En dicho cuento fundamental aparece la famosa sentencia o leitmotiv de Monteforte: “Aparte son los ladinos, aparte los naturales”, presente en varias de sus obras. El argumento relata la historia sentimental de un médico blanco que llega a San Pedro la Laguna y se encapricha con una bella joven tzutuhil, descalza y fértil, con quien fecundará a la niña mestiza que dibujó sin saberlo la portada de su entrañable volumen de cuentos.

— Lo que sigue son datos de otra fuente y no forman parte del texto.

(** [String.prototype.toUpperCase] *)
Fixpoint toUpperCase (s : string) : string :=
  match s with
  | EmptyString => EmptyString
  | String c s' => String (upper c) (toUpperCase s')
  end.

(** [String.prototype.startsWith] *)
Fixpoint startsWith (s p : string) : bool :=
  match p, s with
  | EmptyString, _ => true
  | String _ _, EmptyString => false
  | String a p', String b s' => Ascii.eqb a b && startsWith s' p'
  end.

(** [String.prototype.includes] *)
Fixpoint includes (s sub : string) : bool :=
  startsWith s sub ||
  match s with
  | EmptyString => false
  | String _ s' => includes s' sub
  end.

(** [String.prototype.split] with a one-character separator: the pieces
    between the separators, at least one piece. *)
Fixpoint split (s : string) (sep : ascii) : list string :=
  match s with
  | EmptyString => [EmptyString]
  | String c s' =>
      if Ascii.eqb c sep then EmptyString :: split s' sep
      else match split s' sep with
           | piece :: rest => String c piece :: rest
           | [] => [String c EmptyString]
           end
  end.

Fixpoint trimStart (s : string) : string :=
  match s with
  | EmptyString => EmptyString
  | String c s' => if isWhiteSpace c then trimStart s' else s
  end.

Fixpoint trimEnd (s : string) : string :=
  match s with
  | EmptyString => EmptyString
  | String c s' =>
      match trimEnd s' with
      | EmptyString => if isWhiteSpace c then EmptyString else String c EmptyString
      | t => String c t
      end
  end.

(** [String.prototype.trim] *)
Definition trim (s : string) : string := trimEnd (trimStart s).

(** [String.prototype.charAt] and [String.prototype.slice] with one index *)
Definition charAt (s : string) (i : nat) : string :=
  match String.get i s with
  | Some c => String c EmptyString
  | None => EmptyString
  end.

Fixpoint slice (s : string) (i : nat) : string :=
  match i, s with
  | O, _ => s
  | S _, EmptyString => EmptyString
  | S i', String _ s' => slice s' i'
  end.

(** [Array.prototype.join] *)
Fixpoint join (l : list string) (sep : string) : string :=
  match l with
  | [] => ""
  | [x] => x
  | x :: rest => x +:+ sep +:+ join rest sep
  end.

(** [Array.prototype.slice(0, n)] *)
Definition slice0 {A} (l : list A) (n : nat) : list A := firstn n l.

(** [parseInt] on a run of decimal digits. *)
Definition digitValue (c : ascii) : N := code c - 48.

Fixpoint parseDigits (acc : N) (s : string) : N :=
  match s with
  | EmptyString => acc
  | String c s' => if isDigit c then parseDigits (10 * acc + digitValue c) s' else acc
  end.

(** A JavaScript number that is a non-negative integer, given by its exact
    value, or positive infinity. *)
Inductive number : Type :=
| Num (n : N)
| Infinity.

Definition two53 : N := 9007199254740992.

(** The number value of an integer: the integer itself below 2^53, else the
    nearest multiple of the power of two that leaves 53 bits, ties to the
    even one; Infinity when that reaches 2^1024. *)
Definition toNumber (n : N) : number :=
  if n <? two53 then Num n
  else
    let e := N.log2 n - 52 in
    let q := N.shiftr n e in
    let r := n - N.shiftl q e in
    let half := N.shiftl 1 (e - 1) in
    let q' := if (half <? r) || ((r =? half) && N.odd q) then q + 1 else q in
    let v := N.shiftl q' e in
    if 2 ^ 1024 <=? v then Infinity else Num v.

(** [parseInt] on a run of decimal digits: the number value of the integer
    the digits denote. *)
Definition parseInt (s : string) : number := toNumber (parseDigits 0 s).

(** All decimal digits of an integer. *)
Definition decimal (n : N) : string := NilEmpty.string_of_uint (N.to_uint n).

Fixpoint zeros (k : nat) : string :=
  match k with
  | O => EmptyString
  | S k' => String "0" (zeros k')
  end.

(** [s * 10^p] reads back as the double [x]. *)
Definition readsBack (x s : N) (p : nat) : bool :=
  match toNumber (s * 10 ^ N.of_nat p) with
  | Num v => v =? x
  | Infinity => false
  end.

(** The digits [s] and the exponent [p] of a decimal with [k] digits that
    reads back as [x], if there is one: the nearer of the two decimals
    around [x], the even one when they are as near. *)
Definition candidate (x : N) (k : nat) : option (N * nat) :=
  let p := (String.length (decimal x) - k)%nat in
  let lo := x / 10 ^ N.of_nat p in
  let hi := lo + 1 in
  let dlo := x - lo * 10 ^ N.of_nat p in
  let dhi := hi * 10 ^ N.of_nat p - x in
  match readsBack x lo p, readsBack x hi p with
  | true, true =>
      if dlo <? dhi then Some (lo, p)
      else if dhi <? dlo then Some (hi, p)
      else if N.even lo then Some (lo, p) else Some (hi, p)
  | true, false => Some (lo, p)
  | false, true => Some (hi, p)
  | false, false => None
  end.

(** The decimal with the fewest digits, [k] or more, that reads back. *)
Fixpoint shortest (x : N) (k : nat) (fuel : nat) : option (N * nat) :=
  match fuel with
  | O => None
  | S fuel' =>
      match candidate x k with
      | Some sp => Some sp
      | None => shortest x (S k) fuel'
      end
  end.

Fixpoint stripZeros (fuel : nat) (s : N) (p : nat) : N * nat :=
  match fuel with
  | O => (s, p)
  | S fuel' =>
      if (s mod 10 =? 0) && negb (s =? 0) then stripZeros fuel' (s / 10) (S p) else (s, p)
  end.

(** [Number::toString], as used by a template literal.  Below 2^53 every
    integer is a double and all its digits are printed.  From there on the
    fewest digits that read back are printed (seventeen always do), filled
    up with zeros below 10^21 and in exponent form from 10^21 on. *)
Definition numberToString (x : number) : string :=
  match x with
  | Infinity => "Infinity"
  | Num n =>
      if n <? two53 then decimal n
      else
        match shortest n 1 17 with
        | None => decimal n
        | Some (s, p) =>
            let '(s, p) := stripZeros 18 s p in
            let digits := decimal s in
            let k := String.length digits in
            let n10 := (k + p)%nat in
            if (n10 <=? 21)%nat then digits +:+ zeros p
            else
              match digits with
              | String d EmptyString => String d ("e+" +:+ decimal (N.of_nat (n10 - 1)))
              | String d rest =>
                  String d ("." +:+ rest +:+ "e+" +:+ decimal (N.of_nat (n10 - 1)))
              | EmptyString => EmptyString
              end
        end
  end.

(** Every character of the string is in the class. *)
Fixpoint allOf (cls : ascii -> bool) (s : string) : bool :=
  match s with
  | EmptyString => true
  | String c s' => cls c && allOf cls s'
  end.

(** A string is blank when it has no character other than white space. *)
Fixpoint blank (s : string) : bool :=
  match s with
  | EmptyString => true
  | String c s' => isWhiteSpace c && blank s'
  end.

End JS.

(** ** Regular expressions

    The three patterns of the program use literals, character classes,
    greedy [*] and [+] over a class, alternation, one capturing group and the
    [i] flag.  The matcher is the backtracking one of the language
    definition, written with continuations: a greedy quantifier first takes
    as many characters as it can and gives them back one at a time while the
    rest of the pattern fails. *)

Module RegExp.

Inductive regex : Type :=
| Eps
| Lit (c : ascii)
| Star (cls : ascii -> bool)
| Plus (cls : ascii -> bool)
| Cat (r1 r2 : regex)
| Alt (r1 r2 : regex)
| Group (r : regex).

(** Comparison of a pattern character under the [i] flag. *)
Definition ieq (a b : ascii) : bool := Ascii.eqb (JS.lower a) (JS.lower b).

(** A class under the [i] flag matches a character when it holds a case
    variant of it. *)
Definition icase (cls : ascii -> bool) : ascii -> bool :=
  fun c => cls c || cls (JS.lower c) || cls (JS.upper c).

Fixpoint lits (s : string) : regex :=
  match s with
  | EmptyString => Eps
  | String c s' => Cat (Lit c) (lits s')
  end.

Section Matcher.
Context {R : Type}.

(** Greedy [cls*] followed by the continuation [k]. *)
Fixpoint star (cls : ascii -> bool) (k : string -> option R) (s : string) : option R :=
  match s with
  | String c s' =>
      if cls c then
        match star cls k s' with
        | Some r => Some r
        | None => k s
        end
      else k s
  | EmptyString => k s
  end.

(** Greedy [cls+]: one character of the class, then [cls*]. *)
Definition plus (cls : ascii -> bool) (k : string -> option R) (s : string) : option R :=
  match s with
  | String c s' => if cls c then star cls k s' else None
  | EmptyString => None
  end.

End Matcher.

(** The part of [s] consumed when [rest] is what remains of it. *)
Definition consumed (s rest : string) : string :=
  String.substring 0 (String.length s - String.length rest) s.

(** [run r s cap k]: match [r] at the head of [s]; [cap] is the text of the
    capturing group so far. *)
Fixpoint run {R} (r : regex) (s : string) (cap : option string)
    (k : string -> option string -> option R) : option R :=
  match r with
  | Eps => k s cap
  | Lit c =>
      match s with
      | String d s' => if ieq c d then k s' cap else None
      | EmptyString => None
      end
  | Star cls => star cls (fun s' => k s' cap) s
  | Plus cls => plus cls (fun s' => k s' cap) s
  | Cat r1 r2 => run r1 s cap (fun s' cap' => run r2 s' cap' k)
  | Alt r1 r2 =>
      match run r1 s cap k with
      | Some x => Some x
      | None => run r2 s cap k
      end
  | Group r1 => run r1 s cap (fun s' _ => k s' (Some (consumed s s')))
  end.

(** [String.prototype.match] with a pattern without the [g] flag: the
    leftmost match; the result is the text of group 1. *)
Fixpoint exec (r : regex) (s : string) : option string :=
  match run r s None (fun _ cap => Some cap) with
  | Some cap => Some (default "" cap)
  | None =>
      match s with
      | EmptyString => None
      | String _ s' => exec r s'
      end
  end.

End RegExp.

(** ** The program *)

Module App.
Import JS RegExp.

Definition LF : ascii := "010"%char.
Definition colon : ascii := ":"%char.
Definition dquote : string := String "034"%char "".

(** *** Types *)

(** [floors: number | string] *)
Inductive Floors : Type :=
| FloorsNumber (x : number)
| FloorsString (s : string).

Record ProjectInfo : Type := {
  title : string;
  fileName : string;
  uploadDate : string;
  scale : string;
  sheetNumber : string
}.

Record StructuralElements : Type := {
  floors : Floors;
  type : string;
  foundation : option string
}.

Record AnalysisResult : Type := {
  documentType : string;
  projectInfo : ProjectInfo;
  drawings : list string;
  generalNotes : list string;
  keyFeatures : list string;
  materialsList : list string;
  structuralElements : StructuralElements;
  extractedText : string
}.

(** *** Helper functions of the extractor *)

(** [line.split(':')[1]?.trim() || fallback] *)
Definition labelValue (line fallback : string) : string :=
  match split line colon !! 1%nat with
  | Some v =>
      match trim v with
      | EmptyString => fallback
      | t => t
      end
  | None => fallback
  end.

Definition isDocumentTypeLine (line : string) : bool :=
  includes line "document type" || includes line "type of drawing".

(** The [for] loop of [extractDocumentType]: the [return] of the first line
    that passes the test, [None] when the loop runs to its end. *)
Fixpoint documentTypeLoop (lines : list string) : option string :=
  match lines with
  | [] => None
  | line :: rest =>
      if isDocumentTypeLine line
      then Some (labelValue line "Architectural Drawing")
      else documentTypeLoop rest
  end.

Definition extractDocumentType (text : string) : string :=
  let lines := split (toLowerCase text) LF in
  match documentTypeLoop lines with
  | Some result => result
  | None =>
      if includes (toLowerCase text) "floor plan" then "Floor Plan"
      else if includes (toLowerCase text) "elevation" then "Building Elevation"
      else if includes (toLowerCase text) "section" then "Building Section"
      else "Architectural Drawing"
  end.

En la realidad, es la historia trascendida del abogado Monteforte recién retornado de París, con un doctorado en sociología, de su expericnai vital a orillas del bello lago de Atitlán, hoy día castigado por las bacterias, la deforestación, con los patos en peligro de desaparecer, rodeado de casas de descanso, invadido de lanchas de motor cargadas de turistas que desafían la fuerza del espíritu Xocomil del lago, ese remolino que traga naves y absorbió la cenizas del escritor esparcidas por sus amigos en el mismo punto donde el agua se tragó a su hija Morena, tras su muerte prematura.
En el cuento Dos caminos salen del pueblo, Monteforte explora la posibilidad del mestizaje como “ley inminente de la unión que levantaría a América de los bosques”, tema que también desarrolla en la novela Donde acaban los caminos, pero donde concluye en el ejercicio de la ficción que tal cosa es una propuesta “absurda”, porque no hay dos estados de vida separados en el tiempo, amarrados a una línea de progreso como sugería el pensamiento romántico, porque no existe un pueblo blanco en el presente y otro tzutuhil en el pasado, los dos mundos son contemporáneos pero en dimensiones diferentes, e intuye el principio de la alteridad.